A terceira história é sobre um papo que rolou entre mim e uma pretendente  (com quem nem cheguei a ficar). Falávamos sobre vestibular. Ela me disse que fazia um pré-vestibular, não me lembro se gratuito ou pago à preço popular. Não importa. Só é necessário compreender que o curso em questão se destinava em primeiro lugar, a atender as camadas mais carentes da população, isto é, pessoas que não tinham condições de arcar com as despesas de um cursinho mais caro. O curso dava a um jovem pobre uma oportunidade real de ingressar no ensino superior.  A garota me contou que alguns colegas delas, jovens na faixa dos 20 anos, chegavam para aula dirigindo o próprio carro. Alguns, inclusive tinham o descaramento de dizer para todo mundo ouvir que os pais ganhavam mais de 8000 reais. Não me esqueço das palavras dessa minha pretendente. ”Que vontade de dizer pra essas garotas ‘Sai daqui, se toca’.” Lembrei-me dos cursos de línguas oferecidos nas faculdades, como o CLAC na UFRJ e o Licom na Uerj. Certamente alguns estudantes que estudam ali, têm condições de arcar com um curso privado aí por fora. Argumentam que o de fora é caro. Eu respondo: para outras o mesmo curso é mais caro ainda. Certas pessoas não entendem que, às vezes, seu benefício tira o de outra pessoa que precisa muito mais. Infelizmente para elas o que vale é a regra do cada um por si.

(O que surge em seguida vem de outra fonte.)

(** * photodiag: the spatial encoder engine (src/photodiag/spatial_encoder.py)

    A shallow embedding of [SpatialEncoder]: configuration and its validated
    setters, background calibration, background removal and edge detection
    ([process]), per-file processing ([process_hdf5]), the scan pipeline on
    a pool of workers ([process_eco]) and the time calibration
    ([calibrate_time]).

    Numbers are IEEE binary64 floats, as numpy's [float64]: Rocq's primitive
    floats.  A numpy array that the program mutates in place is an object on a
    heap (a flat buffer) seen through a shape; arrays that are only read are
    values.  Python exceptions are results of an error-and-state monad that
    keeps the state reached when the exception is raised.

    What lies outside the file is a parameter: [find_edge] of
    photodiag/utils.py, and from numpy the mean that skips NaN, the
    least-squares solve behind [np.polyfit] and the contents of a new
    [np.empty] array.  The order in which the tasks of the pool complete is
    a parameter of [process_eco]. *)

From Stdlib Require Import Floats.
From stdpp Require Import base list strings sorting gmap.

Local Open Scope Z_scope.

(** ** Exceptions *)

Inductive exn :=
  | StrategyConflict        (* Exception("Either 'events_channel' and/or ...") *)
  | UnknownBackgroundMethod (value : string)   (* ValueError *)
  | UnknownEdgeType (value : string)           (* ValueError *)
  | StepLengthTooSmall                         (* ValueError *)
  | NoDarkShots             (* Exception("None of pulse ids correspond ...") *)
  | BackgroundNotFound      (* Exception("Background calibration is not found") *)
  | BadDimension            (* Exception('Input data should be either 1- or 2-...') *)
  | BroadcastError          (* numpy: operands could not be broadcast together *)
  | IndexError              (* numpy / Python: index out of range, mask mismatch *)
  | KeyError                (* h5py / dict: no such entry *)
  | FileNotFound            (* open(): no such file *)
  | PoolValueError          (* Pool: Number of processes must be at least 1 *)
  | PolyfitTypeError        (* np.polyfit: empty x, or x and y of two lengths *)
  | LinAlgError             (* np.linalg.lstsq: SVD did not converge *)
  | ScalarExpected          (* numpy: setting an array element with a sequence *)
  | UnboundLocalError       (* a local variable read before any assignment *)
  | FindEdgeError (code : Z).                  (* whatever find_edge raises *)

Inductive result (A : Type) :=
  | Ok (a : A)
  | Raise (e : exn).
Arguments Ok {A} a.
Arguments Raise {A} e.

(** The errors that reject a configuration. *)
Definition is_config_error (e : exn) : bool :=
  match e with
  | StrategyConflict | UnknownBackgroundMethod _ | UnknownEdgeType _
  | StepLengthTooSmall => true
  | _ => false
  end.

(** ** Configuration and engine state *)

Definition background_methods : list string := ["div"; "sub"]%string.
Definition edge_types : list string := ["falling"; "rising"]%string.

(** [x not in l] of Python, on strings. *)
Definition str_in (x : string) (l : list string) : bool :=
  existsb (String.eqb x) l.

Record SpatialEncoder := {
  channel : string;
  roi : option Z * option Z;
  background_method : string;
  step_length : Z;
  refinement : float;
  events_channel : option string;
  dark_shot_event : nat;
  dark_shot_filter : option (list Z -> list bool);
  _background : option (list float);
  pix_per_fs : option float;
  edge_type : string
}.

(** Python truthiness of the two strategy attributes: [None] and the empty
    string are false, a function object is true. *)
Definition truthy_channel (c : option string) : bool :=
  match c with
  | Some s => negb (String.eqb s EmptyString)
  | None => false
  end.

Definition truthy_filter (f : option (list Z -> list bool)) : bool :=
  match f with Some _ => true | None => false end.

(** [self.events_channel or self.dark_shot_filter] *)
Definition has_strategy (self : SpatialEncoder) : bool :=
  truthy_channel (events_channel self) || truthy_filter (dark_shot_filter self).

(** *** Validated setters *)

Definition set_background_method (value : string) (self : SpatialEncoder)
  : result SpatialEncoder :=
  if negb (str_in value background_methods) then Raise (UnknownBackgroundMethod value)
  else Ok {| channel := channel self; roi := roi self;
             background_method := value;
             step_length := step_length self; refinement := refinement self;
             events_channel := events_channel self;
             dark_shot_event := dark_shot_event self;
             dark_shot_filter := dark_shot_filter self;
             _background := _background self; pix_per_fs := pix_per_fs self;
             edge_type := edge_type self |}.

Definition set_edge_type (value : string) (self : SpatialEncoder)
  : result SpatialEncoder :=
  if negb (str_in value edge_types) then Raise (UnknownEdgeType value)
  else Ok {| channel := channel self; roi := roi self;
             background_method := background_method self;
             step_length := step_length self; refinement := refinement self;
             events_channel := events_channel self;
             dark_shot_event := dark_shot_event self;
             dark_shot_filter := dark_shot_filter self;
             _background := _background self; pix_per_fs := pix_per_fs self;
             edge_type := value |}.

Definition set_step_length (value : Z) (self : SpatialEncoder)
  : result SpatialEncoder :=
  if value <? 4 then Raise StepLengthTooSmall
  else Ok {| channel := channel self; roi := roi self;
             background_method := background_method self;
             step_length := value; refinement := refinement self;
             events_channel := events_channel self;
             dark_shot_event := dark_shot_event self;
             dark_shot_filter := dark_shot_filter self;
             _background := _background self; pix_per_fs := pix_per_fs self;
             edge_type := edge_type self |}.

Por último, a quarta história. Esse ano teve um grande número de shows internacionais aqui no Rio. Quem é o publico alvo deles? A classe média, óbvio. A galera compra os seus ingressos que ultrapassam uma centena de reais. Não sou matemático mais um ingresso para um desses shows, custa mais ou menos um quarto de um salário mínimo. Quem tem condições de ir vai. Parece óbvio mas isso nem sempre acontece. Já vi gente com ingresso na mão dizendo que não ia ou coisa pior: dizendo a plenos pulmões que comprou o ingresso só para queimá-lo. Enquanto isso, pessoas que queriam ir aos shows e não podem por questões financeiras ficam em casa chupando ou dedo. Aí me pergunto: porque não doar o ingresso a uma delas? Se for uma pessoa gananciosa porque não vendê-lo? Me revolto com tamanha estupidez. Podia até mesmo, simplesmente nem comprá-lo. Comprar um ingresso, não aparecer no dia de propósito ou incinerá-lo é a mesma coisa que rasgar dinheiro. Odeio dinheiro, mas ele é útil, principalmente nas mãos de quem precisa. Porque não doá-lo? Mas não. “O dinheiro é meu, faço com ele o que eu quiser”. Tem gente que só se preocupa com seus caprichos, em tentar parecer cool e mostrar que tem atitude, quando na verdade estão apenas agindo que nem babacas. E eu me sentindo mal porque queria uns cadernos de graça...


Nas quatro histórias hoje contadas, ninguém fez nada ilegal ou de forma proposital buscou prejudicar o outro. Porém no meu ponto de vista há algo de errado nelas. Para manifestar esse ponto de vista, só tenho a dizer duas palavras: tenha dó. O resto vocês pensam sozinhos.